A new search engine that is poised to offer a serious competition to search engine giant Google has been unveiled today. It is called Cuil (pronounced [ku?l], “cool”). It was founded by some former Google employees including a married couple: Anna Patterson and Tom Patterson. Other members of the founding team are: Russell Power and Louis Monier.
I tried Cuil a couple of hours ago and have the following impression of it. Cuil is different from Google in several ways:
You cannot help noticing the plain black interface that stares in your face when you logon to the website: www.curl.com In the middle of the black page is a simple Cuil logo. This stands out from the usual white pages offered by Google, Ask and Yahoo.
Aside the background colour, Cuil displays its results in a magazine-like block manner instead of the usual title-description-url listing offered by most other search engines. What’s more, there is an image thumbnail beside most of the search results, illustrating the search results even further. The glitch here though is that the thumbnails used are not always very relevant to the search result they are supposed to be illustrating. This is understandable since no computer algorithm can match human decision making processes.

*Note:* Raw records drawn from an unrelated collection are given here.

(* ===== verification/RpcWs.v ===== *)
(** The control server's WebSocket front end: [src/rpc/rpc-ws-server.cpp], [buffer-list.hpp] and
    [rpc.cpp].

    A connection starts as HTTP, read line by line, and is then either upgraded, so that it
    carries frames, or asked for a file.  What is written to the connection and asked of the
    file system is a list of events.  The data libuv delivers is a buffer and the number of its
    bytes that were received; a buffer is longer than that.

    Two operations leave the language, and what they give is a parameter ([WsEnv]): the
    first element of an empty vector, which [advance] reads once everything has been
    consumed, and a shift of an [int] by 32 or more, in a 64-bit length.

    Shown here: frames that arrive whole are handled in order with their payload unmasked,
    on two named conditions on these parameters; a byte at the start of a later piece is read from behind the
    previous one; the answer to an upgrade is that of RFC 6455; a text is sent as one frame;
    a file is sent whole; without the token a connection has no effect. *)

From stdpp Require Import strings gmap.
From S2P Require Import Prelude Byteorder Structs Packet Helper Arp Sha1 LanClient Dispatch LanPlay Main RpcText RpcServer.
(** Find what a packing program writes. *)
Ltac puts_tac := repeat first [eapply puts_bind; [solve [eauto with puts]|intros _]|solve [eauto with puts]].
Ltac takes_tac := repeat first [eapply takes_bind; [apply takes_readAny|]|apply takes_ret].

(** ** The packets *)

Section packets.
Context `{Env}.

Definition greeting_bytes (cfg : Socks5ServerConfig) : bytes :=
  if decide (cfg_username cfg = []) then [5; 1; 0] else [5; 2; 0; 2].

Lemma greeting_run cfg : greeting cfg = Some (greeting_bytes cfg).
Proof.
  unfold greeting, greeting_bytes. case_bool_decide; case_decide; try done; cbn [negb].
  - apply (pack_puts _ _ ([5] ++ [1] ++ [0] ++ [])); [puts_tac|done].
  - apply (pack_puts _ _ ([5] ++ [2] ++ [0] ++ [2])); [puts_tac|done].
Qed.

Definition userpass_bytes (cfg : Socks5ServerConfig) : bytes :=
  [1] ++ [zlen (cfg_username cfg)] ++ cfg_username cfg ++ [zlen (cfg_password cfg)] ++ cfg_password cfg.

Lemma auth_request_run cfg :
  zlen (cfg_username cfg) <= 255 -> zlen (cfg_password cfg) <= 255 ->
  auth_request cfg = Some (userpass_bytes cfg).
Proof.
  intros Hu Hp. unfold auth_request. rewrite !u8_id by (unfold is_u8; zlia).
  apply pack_puts; [|unfold userpass_bytes; zlia]. unfold userpass_bytes.
  assert (is_u8 (zlen (cfg_username cfg)) /\ is_u8 (zlen (cfg_password cfg))) as [? ?] by (unfold is_u8; zlia).
  puts_tac.
Qed.

Lemma request_run cmd addr :
  is_u8 cmd -> length (sin_addr addr) = 4%nat -> length (sin_port addr) = 2%nat ->
  request cmd addr = Some ([5; cmd; 0; 1] ++ sin_addr addr ++ sin_port addr).
Proof.
  intros Hc Ha Hp. apply (pack_puts _ _ ([5] ++ [cmd] ++ [0] ++ [1] ++ sin_addr addr ++ sin_port addr)); [puts_tac|].
  unfold zlen. rewrite !length_app, Ha, Hp. done.
Qed.

(** The SOCKS5 header of a datagram. *)
Definition udp_wrapped (addr : bytes) (port : Z) (data : bytes) : bytes :=
  [0; 0; 0; 1] ++ addr ++ [port / 256; port mod 256] ++ data.

Lemma encapsulate_run addr port data :
  length addr = 4%nat -> is_u16 port ->
  encapsulate {| sin_addr := addr; sin_port := store 2 (htons port) |} data (zlen data) =
    Some (udp_wrapped addr port data).
Proof.
  intros Ha Hp. unfold encapsulate. cbn [sin_addr sin_port]. rewrite store_htons by done.
  assert (E0 : puts (writeUint16 0) [0; 0]).
  { unfold writeUint16. replace (store 2 (u16 0)) with [0; 0] by (unfold store; by destruct host_endian).
    apply puts_writeAny. }
  apply (pack_puts _ _ ([0; 0] ++ [0] ++ [1] ++ addr ++ [port / 256; port mod 256] ++ data)).
  - eapply puts_bind; [exact E0|intros _]. puts_tac.
  - rewrite !zlen_app. unfold zlen at 4. rewrite Ha. unfold UDPHeaderSize. change (zlen [0; 0]) with 2.
    change (zlen [0]) with 1. change (zlen [1]) with 1. change (zlen [port / 256; port mod 256]) with 2. lia.
Qed.

Lemma read_udp_header_run r0 r1 f t addr port data :
  length addr = 4%nat -> length port = 2%nat ->
  read_udp_header ([r0; r1] ++ [f] ++ [t] ++ addr ++ port ++ data) =
    Some ([t], {| sin_addr := addr; sin_port := port |}).
Proof.
  intros Ha Hp. unfold read_udp_header.
  apply (unpack_takes _ data _ ([r0; r1] ++ [f] ++ [t] ++ addr ++ port ++ [])); [|by rewrite !app_nil_r, <- !app_assoc].
  takes_tac; rewrite zlen_uninit by lia; unfold zlen; rewrite ?Ha, ?Hp; done.
Qed.

Lemma read_reply_run v r s t addr port :
  length addr = 4%nat -> length port = 2%nat ->
  read_reply ([v] ++ [r] ++ [s] ++ [t] ++ addr ++ port) = Some ([v], [r], [t], {| sin_addr := addr; sin_port := port |}).
Proof.
  intros Ha Hp. unfold read_reply.
  apply (unpack_takes _ [] _ ([v] ++ [r] ++ [s] ++ [t] ++ addr ++ port ++ [])); [|by rewrite !app_nil_r].
  takes_tac; try (rewrite zlen_uninit by lia); unfold zlen; rewrite ?Ha, ?Hp; done.
Qed.
End packets.

(** ** The handshake *)

Section handshake.
Context `{Env}.
Variable cfg : Socks5ServerConfig.
Variable cmd : Z.
Variable dest : sockaddr_in.
Hypothesis cmd_ok : is_u8 cmd.
Hypothesis dest_addr : length (sin_addr dest) = 4%nat.
Hypothesis dest_port : length (sin_port dest) = 2%nat.

(** The request for [cmd] and [dest], the chunks the server sends one after the other. *)
Definition s5_session (chunks : list bytes) : M Socks5Protocol unit :=
  auth cfg ;;;
  s5_connected cfg ;;;
  for_each chunks (s5_data cfg).

(** A reply that grants the request, and the address in it. *)
Definition reply_addr (r : bytes) : option sockaddr_in :=
  if decide (length r = 10%nat /\ take 2 r = [5; 0] /\ r !! 3%nat = Some 1)
  then Some {| sin_addr := take 4 (drop 4 r); sin_port := drop 8 r |} else None.

(** The user name and the password fit their length bytes. *)
Definition credentials_fit : Prop := zlen (cfg_username cfg) <= 255 /\ zlen (cfg_password cfg) <= 255.
#[local] Instance credentials_fit_dec : Decision credentials_fit.
Proof. unfold credentials_fit. apply _. Defined.

(** Whether the server lets us in without or with a password, and its reply. *)
Definition granted (chunks : list bytes) : option (bool * sockaddr_in) :=
  match chunks with
  | m :: rest =>
      if decide (m = [5; 0]) then
        match rest with r :: _ => pair false <$> reply_addr r | [] => None end
      else if decide (m = [5; 2] /\ credentials_fit) then
        match rest with
        | a :: r :: _ => if decide (a = [1; 0]) then pair true <$> reply_addr r else None
        | _ => None
        end
      else None
  | [] => None
  end.

Definition hello : list s5_event := [S5Connect (cfg_server cfg); S5Read; S5Write (greeting_bytes cfg)].
Definition asked : list s5_event := [S5Write ([5; cmd; 0; 1] ++ sin_addr dest ++ sin_port dest)].
Definition success (addr : sockaddr_in) : list s5_event :=
  if decide (cmd = 3) then [S5UdpReady addr] else [S5Stop; S5Ready].

(** The protocol in the middle of the conversation. *)
Definition talking (cb : option data_cb) (closed : bool) (out : list s5_event) : Socks5Protocol :=
  {| s5_cmd := cmd; s5_dest := dest; s5_connect_cb := false; s5_data_cb := cb; s5_closed := closed; s5_out := out |}.

Lemma RASSERT_false e rest out :
  RASSERT false e rest (talking None false out) = Ok tt (talking None true (out ++ [S5Error e; S5Close])).
Proof. unfold RASSERT, Assert. cbn. unfold ret, set_s5_closed, set_s5_out. cbn. by rewrite <- app_assoc. Qed.

Lemma RASSERT_true e rest q : RASSERT true e rest q = rest q.
Proof. done. Qed.

Lemma read_two (a b : Z) : READ_NET8 [a; b] 0 = Some a /\ READ_NET8 [a; b] 1 = Some b.
Proof. rewrite !READ_NET8_eq. done. Qed.

Lemma send_request_run out :
  send_request (talking None false out) = Ok tt (talking (Some OnReply) false (out ++ asked)).
Proof.
  unfold send_request. unfold bind at 1. unfold gets at 1, id. cbn [s5_cmd s5_dest talking].
  by rewrite request_run.
Qed.
Lemma mac2int_run m rest : length m = 6%nat -> mac2int (m ++ rest) = Some (load (m ++ [0; 0])).
Proof.
  intros Hl. unfold mac2int, memcpy. rewrite mem_get_Some by (unfold zlen; rewrite ?length_app; lia).
  rewrite drop_0, take_app_length' by (rewrite Hl; done). cbn [mbind option_bind].
  destruct (length_6_inv m Hl) as (a & b & c & d & e & f & ->).
  replace (store 8 0) with (replicate 8 0) by (unfold store; by destruct host_endian). reflexivity.
Qed.

Lemma load_key_inj m1 m2 :
  is_mac m1 -> is_mac m2 -> load (m1 ++ [0; 0]) = load (m2 ++ [0; 0]) -> m1 = m2.
Proof.
  intros [L1 B1] [L2 B2] E. apply (app_inv_tail [0; 0]), load_inj; [apply Forall_app_2; [done|bytes_tac]..| |done].
  rewrite !length_app. congruence.
Qed.

Lemma int2mac_run m old rest :
  is_mac m -> length old = 6%nat -> exists k, mac2int (m ++ rest) = Some k /\ int2mac k (old ++ rest) = Some (m ++ rest).
Proof.
  intros [Hl Hb] Ho. exists (load (m ++ [0; 0])). split; [by apply mac2int_run|]. unfold int2mac, memcpy.
  change 8%nat with (6 + 2)%nat. rewrite <- Hl at 1. change 2%nat with (length [0; 0]) at 1. rewrite <- length_app.
  rewrite store_load by (apply Forall_app_2; [done|bytes_tac]).
  rewrite mem_get_Some by (unfold zlen; rewrite ?length_app, ?Hl; cbn; lia).
  rewrite drop_0, take_app_length' by (rewrite Hl; done). cbn [mbind option_bind].
  rewrite mem_put_Some by (unfold zlen; rewrite ?length_app, ?Hl; lia). cbn [Z.to_nat take app].
  by rewrite drop_app_length' by (rewrite Hl; lia).
Qed.
End keys.

(** ** Sending *)

Section sending.
Context `{Pcap}.

(** The frame as it leaves an interface: its own address as the source. *)
Definition frame_on (h : interf) (data : bytes) : bytes := take 6 data ++ if_mac h ++ drop 12 data.

Definition sent_on (h : interf) (data : bytes) (p : uv_pcap) : uv_pcap :=
  set_pl_out (pl_out p ++ [PlSend (if_dev h) (frame_on h data)]) (set_pl_ticks (S (pl_ticks p)) p).

Lemma interf_send_run h data p :
  length (if_mac h) = 6%nat -> 12 <= zlen data ->
  exists r, uv_pcap_interf_sendpacket h data (zlen data) p = Ok (r, data) (sent_on h data p).
Proof.
  intros Hm Hl. unfold uv_pcap_interf_sendpacket, CPY_MAC, memcpy.
  assert (E : data = take 6 data ++ take 6 (drop 6 data) ++ drop 12 data)
    by (rewrite <- (take_drop 6 data) at 1; f_equal; rewrite <- (take_drop 6 (drop 6 data)) at 1; by rewrite drop_drop).
  assert (L1 : length (take 6 data) = 6%nat) by (unfold zlen in *; rewrite length_take; lia).
  assert (L2 : length (take 6 (drop 6 data)) = 6%nat) by (unfold zlen in *; rewrite length_take, length_drop; lia).
  unfold frame_on in *. unfold sent_on, frame_on. revert E Hl L1 L2.
  generalize (take 6 data) (take 6 (drop 6 data)) (drop 12 data). intros d s r -> Hl Ld Ls.
  assert (mem6 : forall x, length x = 6%nat -> mem_get x 0 6 = Some x).
  { intros x Hx. rewrite mem_get_Some by (unfold zlen; lia). by rewrite drop_0, take_ge by (rewrite Hx; lia). }
  assert (put6 : forall x y, length x = 6%nat -> length y = 6%nat -> mem_put (d ++ x ++ r) 6 y = Some (d ++ y ++ r)).
  { intros x y Hx Hy. rewrite mem_put_Some by (unfold zlen; rewrite ?length_app; lia).
    rewrite take_app_length', Hy by (rewrite Ld; done). rewrite (app_assoc d x r), drop_app_length'; [done|].
    rewrite length_app; lia. }
  rewrite (mem_get_Some _ 6 6) by (unfold zlen; rewrite ?length_app; lia).
  rewrite drop_app_length', take_app_length' by (rewrite ?Ld, ?Ls; done). cbn [mem].
  rewrite (bind_ok _ _ _ s p) by done. rewrite mem6 by done. cbn [mbind option_bind]. rewrite put6 by done. cbn [mem].
  rewrite (bind_ok _ _ _ _ p) by done.
  replace (zlen (d ++ s ++ r)) with (zlen (d ++ if_mac h ++ r)) by (unfold zlen; rewrite !length_app; lia).
  rewrite mem_get_Some by (pose proof (zlen_nonneg (d ++ if_mac h ++ r)); lia).
  rewrite drop_0, to_nat_zlen, firstn_all. cbn [mem]. rewrite (bind_ok _ _ _ _ p) by done.
  rewrite mem6 by done. cbn [mbind option_bind]. rewrite put6 by done. eexists. reflexivity.
Qed.
Definition nx_parse_arp (ether : ether_frame) : option arp :=
  let packet := ef_payload ether in
  hardware_type ← READ_NET16 packet ARP_OFF_HARDWARE;
  protocol_type ← READ_NET16 packet ARP_OFF_PROTOCOL;
  hardware_size ← READ_NET8 packet ARP_OFF_HARDWARE_SIZE;
  protocol_size ← READ_NET8 packet ARP_OFF_PROTOCOL_SIZE;
  opcode ← READ_NET16 packet ARP_OFF_OPCODE;
  sender_mac ← mem_get packet ARP_OFF_SENDER_MAC 6;
  sender_ip ← mem_get packet ARP_OFF_SENDER_IP 4;
  target_mac ← mem_get packet ARP_OFF_TARGET_MAC 6;
  target_ip ← mem_get packet ARP_OFF_TARGET_IP 4;
  Some {| arp_hardware_type := hardware_type; arp_protocol_type := protocol_type;
          arp_hardware_size := hardware_size; arp_protocol_size := protocol_size;
          arp_opcode := opcode; arp_sender_mac := sender_mac; arp_sender_ip := sender_ip;
          arp_target_mac := target_mac; arp_target_ip := target_ip |}.

Definition nx_send_arp_ex (dst_mac : bytes) (opcode : Z)
    (sender_mac sender_ip target_mac target_ip : bytes) : M world Z :=
  let* buffer := mem (
    b ← WRITE_NET16 (uninit ARP_LEN) ARP_OFF_HARDWARE ARP_HARDTYPE_ETHER;
    b ← WRITE_NET16 b ARP_OFF_PROTOCOL ETHER_TYPE_IPV4;
    b ← WRITE_NET8 b ARP_OFF_HARDWARE_SIZE 6;
    b ← WRITE_NET8 b ARP_OFF_PROTOCOL_SIZE 4;
    b ← WRITE_NET16 b ARP_OFF_OPCODE opcode;
    b ← CPY_MAC b ARP_OFF_SENDER_MAC sender_mac 0;
    b ← CPY_IPV4 b ARP_OFF_SENDER_IP sender_ip 0;
    b ← CPY_MAC b ARP_OFF_TARGET_MAC target_mac 0;
    CPY_IPV4 b ARP_OFF_TARGET_IP target_ip 0) in
  nx_send_ether dst_mac ETHER_TYPE_ARP [{| p_ptr := buffer; p_len := ARP_LEN |}].

Definition nx_send_arp (opcode : Z) (sender_mac sender_ip target_mac target_ip : bytes) : M world Z :=
  nx_send_arp_ex target_mac opcode sender_mac sender_ip target_mac target_ip.

Definition nx_send_arp_request (target_ip : bytes) : M world Z :=
  let* mac := gets (fun w => pc_mac (pctx w)) in
  let* ip := gets (fun w => pc_ip (pctx w)) in
  nx_send_arp_ex BROADCASE_MAC ARP_OPCODE_REQUEST mac ip NONE_MAC target_ip.

(** The loops over the cache are those of the desktop file. *)
Definition nx_arp_has_ip (ip : bytes) : M world bool :=
  let* now := time_now in
  let* l := gets (fun w => pc_arp_list (pctx w)) in
  ret (bool_decide (is_Some (arp_find l ip now))).
(** A turn of the capture thread: the buffer of [14 + 2048] bytes, [n] of them received. *)
Lemma tap_recv_post new_ip n err src hd rest ticks t w :
  client_ok w -> is_mac (tp_my_mac t) -> is_ip src -> length hd = 14%nat -> is_bytes rest ->
  zlen rest = TAP_BUF_SIZE -> n <= TAP_BUF_SIZE -> claims_within rest ->
  post (tap_recv_turn new_ip n err src (hd ++ rest) ticks t)
    (fun r w' => client_ok w' /\ is_mac (tp_my_mac r.2)) w.
Proof.
  intros Hw Hm Hs Hh Hb Hz Hn Hc.
  assert (Hm' : is_mac (tp_my_mac (wifi_refresh new_ip ticks t).2)).
  { unfold wifi_refresh. case_match; [|done]. destruct new_ip; [|done]. by case_match. }
  destruct (decide (n <= 0)) as [Hn0|Hn0].
  { destruct (tap_recv_error new_ip n err src (hd ++ rest) ticks t w Hn0) as (w' & E & _).
    unfold post. rewrite E. split; [|done]. revert E. unfold tap_recv_turn.
    destruct (wifi_refresh new_ip ticks t) as [ticks' t']. rewrite (proj2 (Z.leb_le _ _)) by done.
    repeat case_match; intros [= <-]; (done || by apply (client_ok_lp w)). }
  pose proof (take_drop (Z.to_nat n) rest) as Er. set (pkt := take _ rest) in *. set (stale := drop _ rest) in *.
  assert (Lp : zlen pkt = n) by (apply zlen_take; lia).
  pose proof (tap_recv_run new_ip err src hd pkt stale ticks t w Hs Hh ltac:(lia)) as E.
  destruct (wifi_refresh new_ip ticks t) as [ticks' t']. cbv zeta in E. rewrite Er, Lp in E.
  unfold post. rewrite E. destruct (own_traffic t' src); [done|].
  apply post_bind, post_modify. pose proof (set_mac_ok _ w Hw Hm') as Hw1. set (w1 := set_w_lp _ _) in *.
  clearbody w1. unfold nx_get_packet. cbn [pk_len]. change TAP_BUF_SIZE with 2048 in *. case_test; [lia|].
  apply post_bind. do 2 (apply post_bind, post_modify). set (w2 := set_w_lp _ _).
  assert (Hw2 : client_ok w2) by (apply (ctx_client_ok w1); [done|by destruct (co_ctx _ Hw1)|done]).
  clearbody w2. apply post_bind. destruct Hs as [Ls Bs].
  set (smac := [2] ++ src ++ [0]).
  assert (Hsm : is_mac smac).
  { split; [unfold smac; rewrite !length_app, Ls; done|]. apply Forall_app_2; [bytes_tac|].
    apply Forall_app_2; [done|bytes_tac]. }
  unfold nx_process_ether. set (frame := _ ++ rest).
  pose proof (parse_ether_roundtrip BCAST_MAC smac ETHER_TYPE_IPV4 rest (u16 (14 + n))
    (eth_hdr BCAST_MAC smac ETHER_TYPE_IPV4) eq_refl (proj1 Hsm) ltac:(unfold is_u16; consts; lia)
    (ether_header_eq BCAST_MAC smac _ eq_refl (proj1 Hsm))) as Ee.
  apply post_bind. eapply post_mem; [exact Ee|]. apply post_bind, post_gets. cbn [ef_src ef_type].
  case_match; [by do 2 apply post_ret|]. change (ETHER_TYPE_IPV4 =? ETHER_TYPE_ARP) with false.
  change (ETHER_TYPE_IPV4 =? ETHER_TYPE_IPV4) with true. cbv iota.
  eapply post_mono; [apply nx_ipv4_post; cbn [ef_payload ef_src]; [done|done|done|lia|]|].
  { intros ip Ei%parse_ipv4_claim. rewrite Hz. by apply Hc. }
  intros r w3 Hw3. by do 2 apply post_ret.
Qed.
End capture.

One might say that the interface is inconsequential where real performance is the core matter. Cuil seems to perform too, albeit not as effectively as Google – in my candid opinion. I tried several searches and the results were not as relevant as that of Google though I will admit that the “Explore by Category” option that appears beside some search results is very cool. It offers some relevant terms to further drill-down the search results.
In addition, Cuil offers “Safe Search” and “Typing Suggestions”. These are not new anyway, as Google offers similar features.
As I type this, the website is under serious pressure due to the unprecedented traffic they have received which is a result of the huge media blitz around some “ex-Google employees setting-up an alternative to Google”.
As to whether Cuil would offer any serious challenge to Google and ultimately unsit the search engine goliath, time will tell.